“There’s my friend from High School!” Mr. Anderson shouts excitedly. Hot, sweaty, and dust-covered from cleaning out 1st Baptist Church in St. Paul accommodate our new headquarters of Rondo Ave. Inc. I walked out of the back office wondering what all of this man’s shouting was about.
“I can’t believe what we found!”, Marvin says, “This is the program book from the 51st NAACP Convention in 1960! They had it here that year and wow a lot of people from my neighborhood went,” His voice became quieter but much more starstruck. He flipped through the thin program book commenting on the people that he knew from his neighborhood and growing up.
It was sheer luck that we ran into this program book in the dusty Church file cabinet. After flipping through the program book myself, the amount of black and white paid ads surprised me. Businesses such as: Northern States Power Company, Richman Brothers, McLellan’s to name a few supported the NAACP’s Convention in St. Paul. The convention looked on paper to be more like a celebratory affair than a subversive movement that fought against the fundamental power structure of this country.
As a beneficiary of the Minnesota public education system, the thought of Thurgood Marshall doing anything besides constructing arguments to end desegregation never entered my mind. The NAACP, for the benefit of their guests, included a list of restaurants, bars and hotels they may patronize throughout the Twin Cities. Imagine Thurgood Marshall eating at restaurant on University Avenue!

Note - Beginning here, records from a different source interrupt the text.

Lemma kq_handle_read_control os s1 s2 conn (w : World) :
  kq_same_control s1 s2 ->
  kq_same_handled (Kqueue.handle_read_event os s1 conn w)
                  (Kqueue.handle_read_event os s2 conn w).
Proof.
  intros H.
  assert (Hret : forall rc c w0,
    kq_same_handled (ret (rc, s1, c) w0) (ret (rc, s2, c) w0))
    by (intros; repeat split; apply H).
  unfold Kqueue.handle_read_event.
  destruct (negb _); [apply Hret|].
  destruct (Kqueue.request_buffer conn) as [mem|].
  - unfold bind. destruct (Sys.recv _ _ w) as [[[n errno] got] w1].
    destruct (n <=? 0).
    + destruct ((n <? 0) && would_block errno); apply Hret.
    + destruct (strstr _ _).
      * apply kq_process_request_control, H.
      * match goal with |- context [if ?b then _ else _] => destruct b end;
          [apply kq_answer_error_control, H | apply Hret].
  - unfold bind. destruct (log _ w) as [[] w1]. apply Hret.
Qed.

Lemma kq_handle_write_control os s1 s2 conn (w : World) :
  kq_same_control s1 s2 ->
  kq_same_handled (Kqueue.handle_write_event os s1 conn w)
                  (Kqueue.handle_write_event os s2 conn w).
Proof.
  intros H. unfold Kqueue.handle_write_event.
  destruct (_ || _).
  - unfold bind, ret. destruct (Kqueue.send_response os conn w) as [r w1].
    repeat split; apply H.
  - repeat split; apply H.
Qed.

Lemma kq_finish_control i r1 r2 (w : World) :
  kq_same_handled (r1, w) (r2, w) ->
  kq_same_run (Kqueue.finish i r1 w) (Kqueue.finish i r2 w).
Proof.
  destruct r1 as [[rc1 s1] c1], r2 as [[rc2 s2] c2].
  intros (Hrc & H & Hc & _). cbn [fst snd] in Hrc, H, Hc. subst rc2 c2.
  unfold Kqueue.finish.
  pose proof H as (Hkq & Hl & Hroot & Hconns & Hfree & Hact). rewrite Hconns.
  destruct (rc1 <? 0).
  - apply kq_close_control, kq_set_connections_control, H.
  - split; [apply kq_set_connections_control, H | reflexivity].
Qed.

Lemma kq_process_event_control os s1 s2 ev (w : World) :
  kq_same_control s1 s2 ->
  kq_same_run (Kqueue.process_event os s1 ev w) (Kqueue.process_event os s2 ev w).
Proof.
  intros H. pose proof H as (Hkq & Hl & Hroot & Hconns & Hfree & Hact).
  unfold Kqueue.process_event. rewrite Hl, Hconns.
  destruct (Kqueue.ev_error ev); [split; [exact H | reflexivity]|].
  destruct (Kqueue.ident ev =? Kqueue.listen_fd s2).
  - unfold bind, Kqueue.accept_connections, ret.
    pose proof (kq_accept_loop_control (S (length (accept_script w))) s1 s2 w H)
      as [Hs Hw].
    destruct (Kqueue.accept_loop _ s1 w) as [t1 w1].
    destruct (Kqueue.accept_loop _ s2 w) as [t2 w2].
    split; [exact Hs | exact Hw].
  - destruct (Kqueue.udata ev) as [i|]; [|split; [exact H | reflexivity]].
    destruct (Kqueue.connections s2 !! i) as [conn|];
      [|split; [exact H | reflexivity]].
    destruct (Kqueue.filter ev); [| |split; [exact H | reflexivity]].
    + unfold bind.
      pose proof (kq_handle_read_control os s1 s2 conn w H) as Hh.
      destruct (Kqueue.handle_read_event os s1 conn w) as [r1 w1].
      destruct (Kqueue.handle_read_event os s2 conn w) as [r2 w2].
      assert (w2 = w1) by (symmetry; apply Hh). subst w2.
      apply kq_finish_control. exact Hh.
    + unfold bind.
      pose proof (kq_handle_write_control os s1 s2 conn w H) as Hh.
      destruct (Kqueue.handle_write_event os s1 conn w) as [r1 w1].
      destruct (Kqueue.handle_write_event os s2 conn w) as [r2 w2].
      assert (w2 = w1) by (symmetry; apply Hh). subst w2.
      apply kq_finish_control. exact Hh.
Qed.

Lemma aio_dec_control s1 s2 :
  aio_same_control s1 s2 -> aio_same_control (Aio.dec_clients s1) (Aio.dec_clients s2).
Proof.
  intros (Hl & Hroot & Hcs & Hn). unfold aio_same_control. cbn.
  rewrite Hn. repeat split; assumption.
Qed.

Lemma aio_add_bytes_control s1 s2 n :
  aio_same_control s1 s2 ->
  aio_same_control (Aio.add_bytes_sent s1 n) (Aio.add_bytes_sent s2 n).
Proof. intros H. exact H. Qed.

Lemma aio_close_control s1 s2 client (w : World) :
  aio_same_control s1 s2 ->
  aio_same_handled
    ((client0 <- Aio.close_client client ;; ret (Aio.dec_clients s1, client0)) w)
    ((client0 <- Aio.close_client client ;; ret (Aio.dec_clients s2, client0)) w).
Proof.
  intros H. unfold bind, ret. destruct (Aio.close_client client w) as [c' w'].
  split; [apply aio_dec_control, H | split; reflexivity].
Qed.

Lemma aio_same_handled_bind {A : Type} (m : IO A) k1 k2 (w : World) :
  (forall a w', aio_same_handled (k1 a w') (k2 a w')) ->
  aio_same_handled (bind m k1 w) (bind m k2 w).
Proof. intros H. unfold bind. destruct (m w) as [a w']. apply H. Qed.

Lemma aio_handle_read_control os s1 s2 client (w : World) :
  aio_same_control s1 s2 ->
  aio_same_handled (Aio.handle_client_read os s1 client w)
                   (Aio.handle_client_read os s2 client w).
Proof.
  intros H.
  assert (Hret : forall c w0, aio_same_handled (ret (s1, c) w0) (ret (s2, c) w0))
    by (intros; split; [exact H | split; reflexivity]).
  unfold Aio.handle_client_read.
  apply aio_same_handled_bind. intros [[n errno] got] w1.
  destruct (n <=? 0).
  - destruct ((n <? 0) && would_block errno);
      [apply Hret | apply aio_close_control, H].
  - destruct (strstr _ _); [|apply Hret].
    unfold Aio.process_http_request.
    destruct H as (Hl & Hroot & Hcs & Hn). rewrite Hroot.
    apply aio_same_handled_bind. intros c' w'.
    unfold ret, aio_same_handled, aio_same_control. cbn. repeat split; assumption.
Qed.

Lemma aio_handle_write_control os s1 s2 client (w : World) :
  aio_same_control s1 s2 ->
  aio_same_handled (Aio.handle_client_write os s1 client w)
                   (Aio.handle_client_write os s2 client w).
Proof.
  intros H.
  assert (Hret : forall c w0, aio_same_handled (ret (s1, c) w0) (ret (s2, c) w0))
    by (intros; split; [exact H | split; reflexivity]).
  assert (Hadd : forall n c w0,
    aio_same_handled (ret (Aio.add_bytes_sent s1 n, c) w0)
                     (ret (Aio.add_bytes_sent s2 n, c) w0))
    by (intros; split; [exact H | split; reflexivity]).
  assert (Hcl : forall n c w0,
    aio_same_handled
      ((client0 <- Aio.close_client c ;;
        ret (Aio.dec_clients (Aio.add_bytes_sent s1 n), client0)) w0)
      ((client0 <- Aio.close_client c ;;
        ret (Aio.dec_clients (Aio.add_bytes_sent s2 n), client0)) w0))
    by (intros; apply aio_close_control, aio_add_bytes_control, H).
  unfold Aio.handle_client_write.
  destruct (Aio.response_buffer client) as [buf|].
  - apply aio_same_handled_bind. intros [n errno] w1.
    destruct (n <=? 0).
    + destruct ((n <? 0) && would_block errno);
        [apply Hret | apply aio_close_control, H].
    + match goal with |- context [if ?b then _ else _] => destruct b end;
        [|apply Hadd].
      match goal with |- context [if ?b then _ else _] => destruct b end;
        [apply Hadd | apply Hcl].
  - destruct (0 <=? Aio.file_fd client); [|apply Hret].
    match goal with |- context [if ?b then _ else _] => destruct b end;
      [apply aio_close_control, H|].
    apply aio_same_handled_bind. intros [n buffer] w1.
    destruct (n <=? 0); [apply aio_close_control, H|].
    apply aio_same_handled_bind. intros [sent errno] w2.
    destruct (sent <=? 0).
    + destruct ((sent <? 0) && would_block errno);
        [apply Hret | apply aio_close_control, H].
    + match goal with |- context [if ?b then _ else _] => destruct b end;
        [apply Hcl | apply Hadd].
Qed.

Lemma aio_accept_loop_control fuel : forall s1 s2 (w : World),
  aio_same_control s1 s2 ->
  aio_same_run (Aio.accept_loop fuel s1 w) (Aio.accept_loop fuel s2 w).
Proof.
  induction fuel as [|fuel IH]; intros s1 s2 w H.
  - split; [exact H | reflexivity].
  - pose proof H as (Hl & Hroot & Hcs & Hn).
    cbn [Aio.accept_loop]. unfold bind. rewrite Hcs.
    destruct (next_accept w) as [a w1].
    destruct a as [client_fd|e]; [|split; [exact H | reflexivity]].
    destruct (client_fd <? 0); [split; [exact H | reflexivity]|].
    destruct (log (SysAccept client_fd) w1) as [[] w2].
    destruct (Aio.find_free_slot (Aio.clients s2) 0) as [i|].
    + destruct (Sys.configure client_fd w2) as [[] w3].
      apply IH. unfold aio_same_control. cbn. rewrite Hn. repeat split; assumption.
    + destruct (Sys.close client_fd w2) as [[] w3]. apply IH, H.
Qed.

(** Allocation counts the connection; nothing else moves the counter of
    connections or the other two counters there. *)
Lemma kq_alloc_counts srv :
  let r := Kqueue.alloc_connection srv in
  Kqueue.total_connections (snd r)
  = (match fst r with
     | Some _ => (Kqueue.total_connections srv + 1) mod SIZE_MAX1
     | None => Kqueue.total_connections srv
     end)
  /\ Kqueue.total_requests (snd r) = Kqueue.total_requests srv
  /\ Kqueue.total_bytes_sent (snd r) = Kqueue.total_bytes_sent srv.
Proof.
  cbv zeta. unfold Kqueue.alloc_connection.
  destruct (Kqueue.free_list srv); cbn; repeat split.
Qed.

(** Writing leaves the kqueue server as it is, whatever was sent. *)
Lemma kq_handle_write_counts os srv conn (w : World) :
  snd (fst (fst (Kqueue.handle_write_event os srv conn w))) = srv.
Proof.
  unfold Kqueue.handle_write_event.
  destruct (_ || _); [|reflexivity].
  unfold bind, ret. destruct (Kqueue.send_response os conn w) as [r w1]. reflexivity.
Qed.

(* ===================================================================== *)
(** ** C4: the statistics counters *)
(* ===================================================================== *)

(** C4 as stated fails in the kqueue server: a request that is answered
    with 400 is read and its whole response is written to the socket, yet
    neither the request counter nor the counter of bytes moves. *)
Lemma C4_kqueue_counts_neither_errors_nor_bytes :
  let w := with_scripts [RecvData Sample.post_root] [SendAccept 1000] [] in
  let '(rc1, srv1, conn1, w1) :=
    Kqueue.handle_read_event Sample.os Sample.kq_server (Sample.kq_conn 7) w in
  let '(rc2, srv2, conn2, w2) := Kqueue.handle_write_event Sample.os srv1 conn1 w1 in
  Kqueue.state conn1 = Kqueue.STATE_SENDING_HEADER
  /\ wire 7 (trace w2) = Kqueue.text_400
  /\ bytes_sent (trace w2) = 78
  /\ Kqueue.total_requests srv2 = Kqueue.total_requests Sample.kq_server
  /\ Kqueue.total_bytes_sent srv2 = Kqueue.total_bytes_sent Sample.kq_server.
Proof. vm_compute. repeat split. Qed.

The competition was strong regarding which city was going to host the 50th Annual NAACP Convention but the delegation from St. Paul held a trump card. Roy Wilkins, the NAACP’s Chief Executive Officer, was from St. Paul. The stoic Roy Wilkins showed careful neutrality as the arguments came forth to host the convention in his native St. Paul, MN. Letters written by then Minnesota Governor Orville L. Freeman and other prominent citizens of the state served to bolster the argument of hosting the 50th Anniversary of the NAACP in St. Paul. Ultimately the convention committee relented and agreed to host the NAACP convention in St. Paul in 1960.